Por exemplo, se o Tarot prevê uma altura menos boa em questões financeiras isso

tem que estar refletido no mapa através dos trânsitos, por exemplo, ajudando-nos

a decifrar em que altura ou intervalo de tempo isso é válido. Quando um não

coincide com o outro algo está errado e, geralmente ou quase sempre, podemos

verificar que a hora que foi dada para o cálculo do mapa está incorreta.







Quando

unimos as duas ferramentas chegamos muito mais longe e a informação é muito

mais complexa e detalhada, pois o Tarot pode ajudar-nos a olhar para um mapa

com outros olhos, sendo que o contrário também é válido.







O

que quer que se veja num mapa ou numa tiragem de Tarot tem que estar em

consonância e isso, por vezes, faz-me procurar informações no mapa que, à

priori, não seriam tão visíveis ou claras.







Nos

meus cursos de Tarot quando existem alunos com conhecimentos de Astrologia,

faço sempre uma ponte entre ambos. Uma Imperatriz, por exemplo, tem muito a ver

com a comunicação e raciocínio de mercúrio e a diplomacia, o bem receber e o

charme que são características de vénus. É claro, então, que a imperatriz é uma

mistura de qualidades de dois planetas à luz da Astrologia. Cada Arcano do Tarot

tem um ou mais planetas que o podem representar. O Eremita faz-me sempre

lembrar um Saturno, se dissonante tenho a imagem de um Eremita invertido.







Quando

no mapa existe um trânsito por exemplo de plutão por uma 12ª casa ou

dissonante, existe sempre uma tiragem com alguns arcanos representativos ou

equivalentes a este trânsito que, neste caso, seria uma saída constante do

Arcano a Morte a indicar mudanças e transformações.







Um

Neptuno em Peixes em trígono a um Júpiter, por exemplo, faz-me sempre pensar no

Arcano A Estrela e vice-versa. Claro que, por vezes, não é assim tão linear e

temos que olhar para um conjunto de Arcanos para espelhar o que o mapa diz.







Como

disse a relação ou compatibilidade entre a Astrologia e o Tarot é fascinante e

muito rica.
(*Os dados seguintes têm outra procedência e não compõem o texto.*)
(* ===== verification/CypherRegexPrint.v ===== *)
(** * Patterns printed and parsed
    ([src/src/cypher/regex.rs])

    A text for every pattern, which the parser reads back to that pattern, and
    the totality of the parser. *)
From Stdlib Require Import Ascii.
From S2P Require Import Prelude CypherLexer CypherTokens CypherRegex CypherRegexSpec.
Import Regex.
Local Open Scope list_scope.
Local Open Scope N_scope.
Local Open Scope regex_scope.

(** ** Steps of the parser *)
Lemma bind_answer {A B} (x : P A) (f : A -> P B) s s' a : x s = Some (Ok (a, s')) -> p_bind x f s = f a s'.
Proof. unfold p_bind. by intros ->. Qed.
Lemma peek_bind {B} (f : option N -> P B) s : p_bind p_peek f s = f (peek s) s.
Proof. done. Qed.
Lemma advance_bind {B} (f : unit -> P B) s : p_bind p_advance f s = f tt (advance s).
Proof. done. Qed.
Lemma choice_eq {A} c (t e : P A) s : p_if c t e s = if c s then t s else e s.
Proof. done. Qed.

(** ** Every pattern is answered *)
(** A parser that answers when fuel for [n] characters is left, and leaves no
    more characters than it found (fewer, if [strict]). *)
Definition answers {A} (strict : bool) (n : nat) (x : P A) : Prop :=
  forall s, (length (rest s) <= n)%nat -> match x s with
  | Some (Ok (_, s')) => (length (rest s') + (if strict then 1 else 0) <= length (rest s))%nat
  | Some (Err _) => True
  | None => False
  end.
Section answers.
Context {A B : Type}.
Lemma answers_weaken b n (x : P A) : answers b n x -> answers false n x.
Proof. intros H s Hs. specialize (H s Hs). destruct (x s) as [[[]|]|]; [|done..]. destruct b; lia. Qed.
Lemma answers_ret n (a : A) : answers false n (p_ret a).
Proof. intros s Hs. cbn. lia. Qed.
Lemma answers_err b n msg : answers b n (p_err (A := A) msg).
Proof. by intros s Hs. Qed.
Lemma answers_if b n c (t e : P A) : answers b n t -> answers b n e -> answers b n (p_if c t e).
Proof. intros Ht He s Hs. unfold p_if. by destruct (c s); [apply Ht|apply He]. Qed.
Lemma answers_bind b c n (x : P A) (f : A -> P B) : answers b n x -> (forall a, answers c n (f a)) -> answers (b || c) n (p_bind x f).
Proof.
  intros Hx Hf s Hs. unfold p_bind. specialize (Hx s Hs). destruct (x s) as [[[a s1]|]|]; [|done..].
  specialize (Hf a s1 ltac:(lia)). destruct (f a s1) as [[[b' s2]|]|]; [|done..]. destruct b, c; cbn [orb]; lia.
Qed.
Lemma answers_loop n (body : A -> P (A + B)) a : (forall a s, (length (rest s) <= n)%nat -> match body a s with
    | Some (Ok (inl _, s')) => (length (rest s') < length (rest s))%nat
    | Some (Ok (inr _, s')) => (length (rest s') <= length (rest s))%nat
    | Some (Err _) => True
    | None => False end) -> answers false n (loop body a).
Proof.
  intros Hb s Hs. unfold loop. enough (forall fuel a s, (length (rest s) <= n)%nat -> (length (rest s) < fuel)%nat ->
    match loop_fuel fuel body a s with Some (Ok (_, s')) => (length (rest s') + 0 <= length (rest s))%nat | Some (Err _) => True | None => False end)
    as H by (apply H; lia).
  clear a s Hs. induction fuel as [|fuel IH]; intros a s Hn Hf; [lia|]. cbn [loop_fuel]. specialize (Hb a s Hn).
  destruct (body a s) as [[[[a'|b] s']|]|]; [|lia|done..]. specialize (IH a' s' ltac:(lia) ltac:(lia)).
  destruct (loop_fuel _ _ _ _) as [[[]|]|]; [lia|done..].
Qed.
End answers.

(** The same of a parser at a character, which it takes. *)
Definition takes {A} (n : nat) (x : P A) : Prop :=
  forall s, rest s <> [] -> (length (rest s) <= S n)%nat -> match x s with
  | Some (Ok (_, s')) => (length (rest s') < length (rest s))%nat
  | Some (Err _) => True
  | None => False
  end.
Lemma takes_advance {A} n (x : P A) : answers false n x -> takes n (run p_advance in x).
Proof.
  intros H s Hne Hs. rewrite advance_bind. specialize (H (advance s)). destruct s as [[|c r] p b]; [done|]. cbn in *.
  specialize (H ltac:(lia)). destruct (x _) as [[[a s1]|]|]; [lia|done..].
Qed.
Lemma takes_choice {A} n c (t e : P A) : takes n t -> takes n e -> takes n (p_if c t e).
Proof. intros Ht He s Hne Hs. unfold p_if. by destruct (c s); [apply Ht|apply He]. Qed.
Lemma takes_err {A} n msg : takes n (p_err (A := A) msg).
Proof. by intros s. Qed.
Lemma takes_then {A B} n (x : P A) (f : A -> P B) : takes n x -> (forall a, answers false n (f a)) -> takes n (p_bind x f).
Proof.
  intros Hx Hf s Hne Hs. unfold p_bind. specialize (Hx s Hne Hs). destruct (x s) as [[[a s1]|]|]; [|done..].
  specialize (Hf a s1 ltac:(lia)). destruct (f a s1) as [[[b' s2]|]|]; [lia|done..].
Qed.
Lemma answers_peek {A} n msg (g : N -> P A) : (forall c, takes n (g c)) ->
  answers true (S n) (do c := p_peek in match c with None => p_err msg | Some c => g c end).
Proof.
  intros H s Hs. rewrite peek_bind. unfold peek. destruct (rest s) as [|c r] eqn:E; [done|]. cbn [head].
  specialize (H c s ltac:(by rewrite E) ltac:(by rewrite E)). rewrite E in H. destruct (g c s) as [[[]|]|]; [lia|done..].
Qed.
Lemma answers_at {A} n a (t e : P A) : takes (pred n) t -> answers false n e -> answers false n (p_if (at_char a) t e).
Proof.
  intros Ht He s Hs. unfold p_if. destruct (at_char a s) eqn:E; [|by apply He]. specialize (Ht s).
  unfold at_char, is_char, peek in E. destruct (rest s) as [|c r] eqn:Er; [done|]. specialize (Ht ltac:(done) ltac:(cbn in *; lia)).
  destruct (t s) as [[[]|]|]; [cbn in *; lia|done..].
Qed.
Lemma answers_fewer {A} b n n' (x : P A) : answers b n x -> (n' <= n)%nat -> answers b n' x.
Proof. intros H Hn s Hs. apply H. lia. Qed.
Lemma answers_then {A B} b n (x : P A) (f : A -> P B) : answers b n x -> (forall a, answers false n (f a)) -> answers b n (p_bind x f).
Proof. intros Hx Hf. pose proof (answers_bind b false n x f Hx Hf) as H. by rewrite orb_false_r in H. Qed.

Lemma read_number_shrinks s : (length (rest (read_number s).2) <= length (rest s))%nat.
Proof.
  unfold read_number. destruct (read_digits 0 (rest s)) as [v [|n]]; cbn [snd]; [done|]. unfold advance_by. cbn [rest]. rewrite length_drop. lia.
Qed.
Lemma advance_shrinks s : (length (rest (advance s)) <= length (rest s))%nat.
Proof. destruct s as [[|c r] p b]; cbn; lia. Qed.
Lemma brace_shrinks s : (length (rest (try_parse_brace s).2) <= length (rest s))%nat.
Proof.
  unfold try_parse_brace. pose proof (read_number_shrinks (advance s)) as H1. pose proof (advance_shrinks s) as H0.
  destruct (read_number (advance s)) as [mn s1]. cbn [snd] in H1. pose proof (advance_shrinks s1) as H2.
  destruct (at_char "}" s1); [destruct mn; cbn [snd]; lia|]. destruct (at_char "," s1); [|done].
  pose proof (read_number_shrinks (advance s1)) as H3. destruct (read_number (advance s1)) as [mx s2]. cbn [snd] in H3.
  pose proof (advance_shrinks s2) as H4. destruct mn; [|done]. destruct (at_char "}" s2); cbn [snd]; [lia|done].
Qed.
Lemma quant_answers n a mn mx : answers false n (finish_quant a mn mx).
Proof.
  unfold finish_quant. repeat (apply answers_at; [apply takes_advance, answers_ret|]). apply answers_ret.
Qed.

Lemma class_atom_answers n : answers true (S n) read_class_atom.
Proof.
  unfold read_class_atom. apply answers_peek. intros c. apply takes_advance. destruct (c =? ch "\"); [|apply answers_ret].
  apply answers_fewer with (n := S n); [|lia]. eapply answers_weaken. apply answers_peek. intros e. apply takes_advance, answers_ret.
Qed.
Lemma class_answers n : takes n parse_class.
Proof.
  unfold parse_class. apply takes_advance.
  apply answers_then; [apply answers_at; [apply takes_advance|]; apply answers_ret|]. intros neg. apply answers_fewer with (n := S n); [|lia].
  apply answers_then; [|intros; apply answers_ret]. apply answers_loop. intros [items first] s Hs. unfold class_step. rewrite peek_bind.
  destruct (peek s) as [c|] eqn:Ec; [|done]. destruct ((c =? ch "]") && negb first).
  - rewrite advance_bind. cbn. apply advance_shrinks.
  - unfold p_bind at 1. pose proof (class_atom_answers n s Hs) as Ha. destruct (read_class_atom s) as [[[[it|lo] s1]|]|]; [cbn; lia| |done..].
    rewrite choice_eq. destruct (at_range s1); [|cbn; lia]. rewrite advance_bind. unfold p_bind at 1. pose proof (advance_shrinks s1).
    pose proof (class_atom_answers n (advance s1) ltac:(lia)) as Hb.
    destruct (read_class_atom (advance s1)) as [[[[it|hi] s2]|]|]; [cbn; lia| |done..]. destruct (hi <? lo); [done|cbn; lia].
Qed.
Lemma escape_answers n : takes n parse_escape.
Proof.
  apply takes_advance. apply answers_fewer with (n := S n); [|lia]. eapply answers_weaken. apply answers_peek. intros e. apply takes_advance, answers_ret.
Qed.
Como exercício façam um teste. Peguem num caso real, façam uma

pergunta concreta ao Tarot e depois façam uma horária em Astrologia, e vejam as

semelhanças da resposta ou enriqueçam uma com a outra, talvez fiquem

surpreendidos.







Agora

não quero com isto unir necessariamente ambas as práticas, elas são

independentes e não precisam uma da outra para funcionarem. São duas

ferramentas distintas que nos fazem chegar ao mesmo lugar.